DPP Beset with “Governance Assisted by Gangs” Crisis
Obviously, this political turmoil of the DPP’s blackening with gang storm not only involved the party’s factional infighting, high ranking police officers’ scrambling for positions and resentment over power struggling and favoritism-playing of local party officers, but also seriously damaged the image of the DPP administration. The police discipline and its ambiguous relation with gang, plus the intervening of the DPP’s factional culture of “each serves its respective master”, “each speaks for its own master” to make fussy waves, naturally it was inevitably used to hype the issue. Seemingly, the DPP administration also gradually tinted with the political atmosphere of “rule by the underworld” or “governance assisted by gang members.” If the DPP did not take speedy action to stop the bleeding, this might jeopardize the DPP’s opportunity to stay in power.
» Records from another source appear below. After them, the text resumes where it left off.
(** ** Airports that reach the map are valid *)

Lemma map_emplace_In (m : mapAptTy) (key : string) (apt : Apt.t)
    (p : string * Apt.t) :
  In p (map_emplace m key apt) -> In p m \/ p = (key, apt).
Proof.
  induction m as [|[k v] m IH]; simpl.
  - intros [<-|[]]. now right.
  - destruct (String.eqb key k); [now left|].
    destruct (String.ltb key k).
    + intros [<-|Hin]; [now right|now left].
    + intros [<-|Hin]; [left; now left|].
      destruct (IH Hin) as [Hm|Hp]; [left; now right|now right].
Qed.

Lemma sort_insert_not_nil (e : TaxiEdge.t) (sorted : list TaxiEdge.t) :
  sort_insert e sorted <> [].
Proof.
  destruct sorted as [|e' rest]; simpl; [discriminate|].
  destruct (TaxiEdge.CompHeadLess e e'); discriminate.
Qed.

Lemma sort_fold_not_empty (v acc : list TaxiEdge.t) :
  acc <> [] ->
  Apt.empty (fold_left (fun acc e => sort_insert e acc) v acc) = false.
Proof.
  revert acc. induction v as [|e v IH]; intros acc Hacc; simpl.
  - destruct acc; [contradiction|reflexivity].
  - apply IH, sort_insert_not_nil.
Qed.

Lemma sort_edges_empty (v : list TaxiEdge.t) :
  Apt.empty (sort_edges v) = Apt.empty v.
Proof.
  unfold sort_edges. destruct v as [|e v]; [reflexivity|].
  cbn [fold_left Apt.empty]. apply sort_fold_not_empty, sort_insert_not_nil.
Qed.

(** What [AddApt] stores is still a valid airport. *)
Lemma AddApt_In `{CoordCalc} `{Settings} (gmapApt : mapAptTy) (apt : Apt.t)
    (key : string) (a : Apt.t) :
  Apt.IsValid apt = true ->
  In (key, a) (AddApt gmapApt apt) ->
  In (key, a) gmapApt \/ Apt.IsValid a = true.
Proof.
  intros Hvalid Hin. unfold AddApt in Hin.
  apply map_emplace_In in Hin. destruct Hin as [Hin|Heq]; [now left|].
  right. injection Heq as _ ->.
  unfold Apt.IsValid, Apt.HasId, Apt.HasTaxiWays, Apt.HasRwyEndpoints in *.
  cbn [Apt.id Apt.vecTaxiEdges Apt.vecRwyEndPts Apt.set_vecTaxiEdges
       Apt.EnlargeBounds_m Apt.set_bounds] in *.
  now rewrite sort_edges_empty.
Qed.

Section Reading.
Context `{CoordCalc} `{Settings} `{TextIO}.

(** A round of the reader leaves the map as it is, or adds the airport in
    progress, which then is valid. *)
Lemma read_round_map (box : boundingBoxTy.t) (st st' : readerTy) :
  read_round box st = Ret st' ->
  r_gmapApt st' = r_gmapApt st
  \/ (Apt.IsValid (r_apt st) = true
      /\ r_gmapApt st' = AddApt (r_gmapApt st) (r_apt st)).
Proof.
  unfold read_round.
  destruct (if r_bProcessGivenLn st then (r_fIn st, r_ln st)
            else safeGetline (r_fIn st)) as [fIn ln].
  destruct (String.length ln =? 0)%nat.
  { intros Heq. injection Heq as <-. now left. }
  destruct (is_airport_line ln).
  { intros Heq. injection Heq as <-. unfold begin_airport.
    cbn [r_apt r_gmapApt].
    destruct (Apt.IsValid (r_apt st)) eqn:Hv; [right|left]; now simpl. }
  cbn [r_apt r_gmapApt r_fIn].
  destruct (Apt.HasId (r_apt st) && is_runway_line ln).
  { unfold read_runway. cbn [r_apt r_gmapApt r_fIn].
    destruct (List.length _ =? 26)%nat;
      [|intros Heq; injection Heq as <-; now left].
    destruct (stod (field _ 9)) as [lat|]; [|discriminate].
    destruct (stod (field _ 10)) as [lon|]; [|discriminate].
    cbn [try_ bind].
    destruct (_ && _ && _ && _);
      [|intros Heq; injection Heq as <-; now left].
    destruct (Apt.HasTaxiWays (r_apt st) || _);
      [|intros Heq; injection Heq as <-; now left].
    destruct (stod (field _ 11)); [|discriminate].
    destruct (stod (field _ 18)); [|discriminate].
    destruct (stod (field _ 19)); [|discriminate].
    destruct (stod (field _ 20)); [|discriminate].
    cbn [try_ bind]. intros Heq. injection Heq as <-. now left. }
  destruct (Apt.HasRwyEndpoints (r_apt st) && is_taxi_line ln).
  { destruct (ReadOneTaxiLine fIn (r_apt st)) as [[[fIn' apt'] ln']|];
      [|discriminate].
    cbn [bind]. intros Heq. injection Heq as <-. now left. }
  intros Heq. injection Heq as <-. now left.
Qed.

Lemma read_loop_valid (stop : nat) (box : boundingBoxTy.t) (st : readerTy)
    (gmap0 : mapAptTy) :
  (forall key a, In (key, a) (r_gmapApt st) ->
                 In (key, a) gmap0 \/ Apt.IsValid a = true) ->
  forall key a,
    In (key, a) (fst (read_loop stop box st)) ->
    In (key, a) gmap0 \/ Apt.IsValid a = true.
Proof.
  assert (Hflush : forall st,
             (forall key a, In (key, a) (r_gmapApt st) ->
                            In (key, a) gmap0 \/ Apt.IsValid a = true) ->
             forall key a, In (key, a) (flush_airport st) ->
                           In (key, a) gmap0 \/ Apt.IsValid a = true).
  { intros st1 Hst key a. unfold flush_airport.
    destruct (Apt.IsValid (r_apt st1)) eqn:Hv; [|apply Hst].
    intros Hin. apply (AddApt_In _ _ _ _ Hv) in Hin.
    destruct Hin as [Hin|Ha]; [now apply Hst|now right]. }
  revert st. induction stop as [|stop IH]; intros st Hst key a.
  - simpl. now apply Hflush.
  - simpl. destruct (r_bProcessGivenLn st || good (r_fIn st));
      [|simpl; now apply Hflush].
    destruct (read_round box st) as [st'|] eqn:Hround;
      [|simpl; apply Hst].
    apply IH. intros key' a' Hin.
    destruct (read_round_map box st st' Hround) as [Heq|[Hv Heq]];
      rewrite Heq in Hin; [now apply Hst|].
    apply (AddApt_In _ _ _ _ Hv) in Hin.
    destruct Hin as [Hin|Ha]; [now apply Hst|now right].
Qed.

End Reading.

(** C8: every airport that [ReadOneAptFile] adds to the map of airports is
    valid: it has an id, at least one edge and at least one runway endpoint.
    At an airport header the airport in progress is added to the map when
    it is valid; when it is not, it is discarded: the map stays as it is
    and the airport in progress is a new, empty one, with the id of the
    header or none.  When the input has ended, the last airport is added
    when it is valid, and the map stays as it is when it is not.  What
    [AddApt] stores of a valid airport is valid. *)
Theorem ReadOneAptFile_adds_valid `{CoordCalc} `{Settings} `{TextIO} :
  (forall (stop : nat) (gmapApt : mapAptTy) (fIn : ifstream)
          (box : boundingBoxTy.t) (key : string) (a : Apt.t),
      In (key, a) (fst (ReadOneAptFile stop gmapApt fIn box)) ->
      In (key, a) gmapApt \/ Apt.IsValid a = true)
  /\ (forall (box : boundingBoxTy.t) (st : readerTy),
         is_airport_line (next_line st) = true ->
         exists st',
           read_round box st = Ret st'
           /\ (Apt.IsValid (r_apt st) = true ->
               r_gmapApt st' = AddApt (r_gmapApt st) (r_apt st))
           /\ (Apt.IsValid (r_apt st) = false ->
               r_gmapApt st' = r_gmapApt st
               /\ exists id,
                    r_apt st' = Apt.ctor id
                    /\ (id = EmptyString
                        \/ id = field (str_tokenize (next_line st)
                                                    delimiters true) 4))
           /\ Apt.vecTaxiNodes (r_apt st') = []
           /\ Apt.vecRwyEndPts (r_apt st') = []
           /\ Apt.vecTaxiEdges (r_apt st') = [])
  /\ (forall (stop : nat) (box : boundingBoxTy.t) (st : readerTy),
         r_bProcessGivenLn st = false -> good (r_fIn st) = false ->
         (Apt.IsValid (r_apt st) = true ->
          read_loop stop box st
          = (AddApt (r_gmapApt st) (r_apt st), false))
         /\ (Apt.IsValid (r_apt st) = false ->
             read_loop stop box st = (r_gmapApt st, false)))
  /\ (forall (gmapApt : mapAptTy) (apt : Apt.t) (key : string) (a : Apt.t),
         Apt.IsValid apt = true ->
         In (key, a) (AddApt gmapApt apt) ->
         In (key, a) gmapApt \/ Apt.IsValid a = true).
Proof.
  split; [|split; [|split]].
  - intros stop gmapApt fIn box key a. unfold ReadOneAptFile.
    apply read_loop_valid. cbn [r_gmapApt]. intros k v Hin. now left.
  - intros box st Hline. unfold read_round.
    assert (Hget : (if r_bProcessGivenLn st then (r_fIn st, r_ln st)
                    else safeGetline (r_fIn st))
                   = (fst (if r_bProcessGivenLn st then (r_fIn st, r_ln st)
                           else safeGetline (r_fIn st)), next_line st)).
    { unfold next_line. destruct (r_bProcessGivenLn st); [reflexivity|].
      destruct (safeGetline (r_fIn st)); reflexivity. }
    rewrite Hget. clear Hget.
    set (fIn := fst _). set (ln := next_line st) in *.
    assert (Hlen : (String.length ln =? 0)%nat = false).
    { unfold is_airport_line in Hline.
      apply andb_true_iff in Hline. destruct Hline as [Hline _].
      apply andb_true_iff in Hline. destruct Hline as [Hline _].
      apply Nat.ltb_lt in Hline. apply Nat.eqb_neq. lia. }
    rewrite Hlen, Hline. eexists. split; [reflexivity|].
    unfold begin_airport. cbn [r_apt r_gmapApt r_fIn].
    destruct (Apt.IsValid (r_apt st)) eqn:Hv.
    + split; [reflexivity|]. split; [discriminate|].
      destruct (_ && _); cbn [r_apt]; repeat split.
    + split; [discriminate|].
      destruct (_ && _); cbn [r_apt r_gmapApt];
        (split; [intros _; split; [reflexivity|]|repeat split]).
      * eexists. split; [reflexivity|]. now right.
      * eexists. split; [reflexivity|]. now left.
  - intros stop box st Hgiven Hgood.
    assert (Hloop : read_loop stop box st = (flush_airport st, false)).
    { destruct stop; simpl; [reflexivity|]. now rewrite Hgiven, Hgood. }
    rewrite Hloop. unfold flush_airport.
    split; intros ->; reflexivity.
  - intros gmapApt apt key a. apply AddApt_In.
Qed.

Lemma ReadOneAptFile_adds_valid_example :
  (exists a, fst sample_read = [("TEST"%string, a)]
             /\ Apt.IsValid a = true)
  /\ exists st',
       @read_round flat_world test_settings test_TextIO sample_box
         reader_before_header = Ret st'
       /\ r_gmapApt st' = []
       /\ r_apt st' = Apt.ctor "TEST".
Proof.
  split.
  - unfold sample_read.
    assert (Hkeys : List.map fst
                      (fst (@ReadOneAptFile flat_world test_settings
                              test_TextIO 100 []
                              (mkStream sample_apt_dat true) sample_box))
                    = ["TEST"%string])
      by (vm_compute; reflexivity).
    pose proof (proj1 (@ReadOneAptFile_adds_valid flat_world test_settings
                         test_TextIO)
                  100%nat [] (mkStream sample_apt_dat true) sample_box)
      as Hvalid.
    revert Hkeys Hvalid.
    destruct (fst (@ReadOneAptFile flat_world test_settings test_TextIO 100
                     [] (mkStream sample_apt_dat true) sample_box))
      as [|[key a] rest]; [discriminate|].
    destruct rest; [|discriminate]. intros Hkeys Hvalid.
    injection Hkeys as ->.
    exists a. split; [reflexivity|].
    destruct (Hvalid "TEST"%string a (or_introl eq_refl)) as [[]|Ha].
    exact Ha.
  - destruct (proj1 (proj2 (@ReadOneAptFile_adds_valid flat_world
                              test_settings test_TextIO))
                sample_box reader_before_header eq_refl)
      as (st' & Hround & _ & Hinvalid & _).
    destruct (Hinvalid eq_refl) as (Hmap & id & Hapt & Hid).
    exists st'. split; [exact Hround|]. split; [exact Hmap|].
    rewrite Hapt. f_equal.
    destruct Hid as [->| ->]; [|reflexivity].
    exfalso. vm_compute in Hround. injection Hround as <-.
    discriminate Hapt.
Defined.

(** ** The runway selector *)

Section Selector.
Context `{CoordCalc} `{Settings}.
Variable _ac : LTAircraft.t.

Let from := LTAircraft.GetToPos _ac.
Let inv := snd (headSearch_of _ac).
Let step :=
  candidate_step from inv (speed_of _ac) (vsi_min_of _ac) (vsi_max_of _ac).

(** The two nested loops are one loop over the candidates. *)
Lemma LTAptFindRwy_best_candidates (gmapApt : mapAptTy) :
  LTAptFindRwy_best gmapApt _ac
  = fold_left step (rwy_candidates gmapApt (fst (headSearch_of _ac)))
      (mkBestRwy None None None ART_RWY_MAX_HEAD_DIFF NaN).
Proof.
  unfold LTAptFindRwy_best, step, inv, from.
  destruct (headSearch_of _ac) as [headSearch bHeadInverted].
  cbn [fst snd].
  generalize (mkBestRwy None None None ART_RWY_MAX_HEAD_DIFF NaN).
  induction gmapApt as [|[key apt] m IH]; intros st; [reflexivity|].
  cbn [fold_left rwy_candidates flat_map]. rewrite fold_left_app, IH.
  f_equal. unfold apt_step. cbn [fst snd].
  unfold Apt.FindEdgesForHeading. cbn [fst snd].
  set (lst := fold_left _ _ []).
  assert (Hmap : forall (l : list nat) (s : bestRwyTy),
             fold_left
               (candidate_step (LTAircraft.GetToPos _ac) bHeadInverted
                  (speed_of _ac) (vsi_min_of _ac) (vsi_max_of _ac))
               (List.map (fun e => (key, apt, e)) l) s
             = fold_left
                 (rwy_step (LTAircraft.GetToPos _ac) bHeadInverted
                    (speed_of _ac) (vsi_min_of _ac) (vsi_max_of _ac) key apt)
                 l s).
  { induction l as [|e l IHl]; intros s; [reflexivity|]. simpl.
    apply IHl. }
  rewrite Hmap. destruct lst; reflexivity.
Qed.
Actually, for a long time, the issue of blackening of the DPP was not so serious, party mainstream elites had controlled its abuse through various political mechanism one after another and “black out clause” for perspective members. Basically, they were able to control the issue before it became out of control. However, the recent emergence of Huang, who took advantage of his political alliance with leaders of Sanlih E-Television and the “introduction” by close staff of President Tsai, rendering him increasing power of influence and became the member of the DPP’s Central Standing Committee and national policy advisor to President Tsai responsible for political mobilization of major temple system and backup campaigning for elections.
Hidden Worry: Ambiguous Relations with Police, Gangs
However, the real problem with Huang was not his gang background but his acting style just like “Mr. Black and White” who dealt with or meddled in matters in such a dominant way making people fearful of his bully thus linking him with gangs. With the recent party chief elections for the Taipei branch, people felt politically coerced, even feared for themselves and their families. People tried to avoid him for fear while angry yet not dare to speak. After Enoch Wu was elected as party chief for Taipei city party branch, he was nothing but a political puppet. All his staff and major party officers were controlled by Huang, thus blackening the DPP. Even police authorities in Taipei had to seek Huang’s favor and did not dare to offend him and his followers.
Therefore, the intertwined politically ambiguous relationship among the DPP, police, and criminal gangs gradually became a hidden political worry for the governing team of President Tsai and the DPP’s factions.
While Huang himself was involved in the critical core of the political storm, Minister of the Interior Hsu Kuo-yung and Premier Su Tseng-chang often time made controversial arrangements of promotion and transfer for police officers, exacerbated by stealthy intervention of DPP Secretary-General Lin Hsi-yao in placing high-ranking police officers led to the ever increasing of police turmoil and rampant gang presence, creating a “intra strife” within President Tsai’s governing team and rendering public disorder crisis out of control. The social perception of this was “ugly enough indeed”.
To sum up, the governing crisis caused by the DPP’s blackening has indeed hurt and endangered the ruling party. If the DPP desired to thoroughly stop the political bleeding, it would not just to implement to the letter the “black out clause” for party members but how to wipe out those dominating “Mr. Black and White” to continue erode the party power and party position rampantly, even to take this opportunity to weed out the dark power of those high-ranking police officers who bet on their respective factional patrons and give back a fair, objective and professional environment of promotion and transfer. Only so the political ill wind of “infernal affairs” of politicians, the problem of police relationship with gangs could be genuinely eradicated and a social order image and public credibility be rebuilt. Otherwise, the vicious cycle of “chicken before egg or egg before chicken” issue was the major crisis and calamity of the DPP would determine if it would follow the opposition Kuomintang into the trap of rule by gangs and black money and eventually lose its power.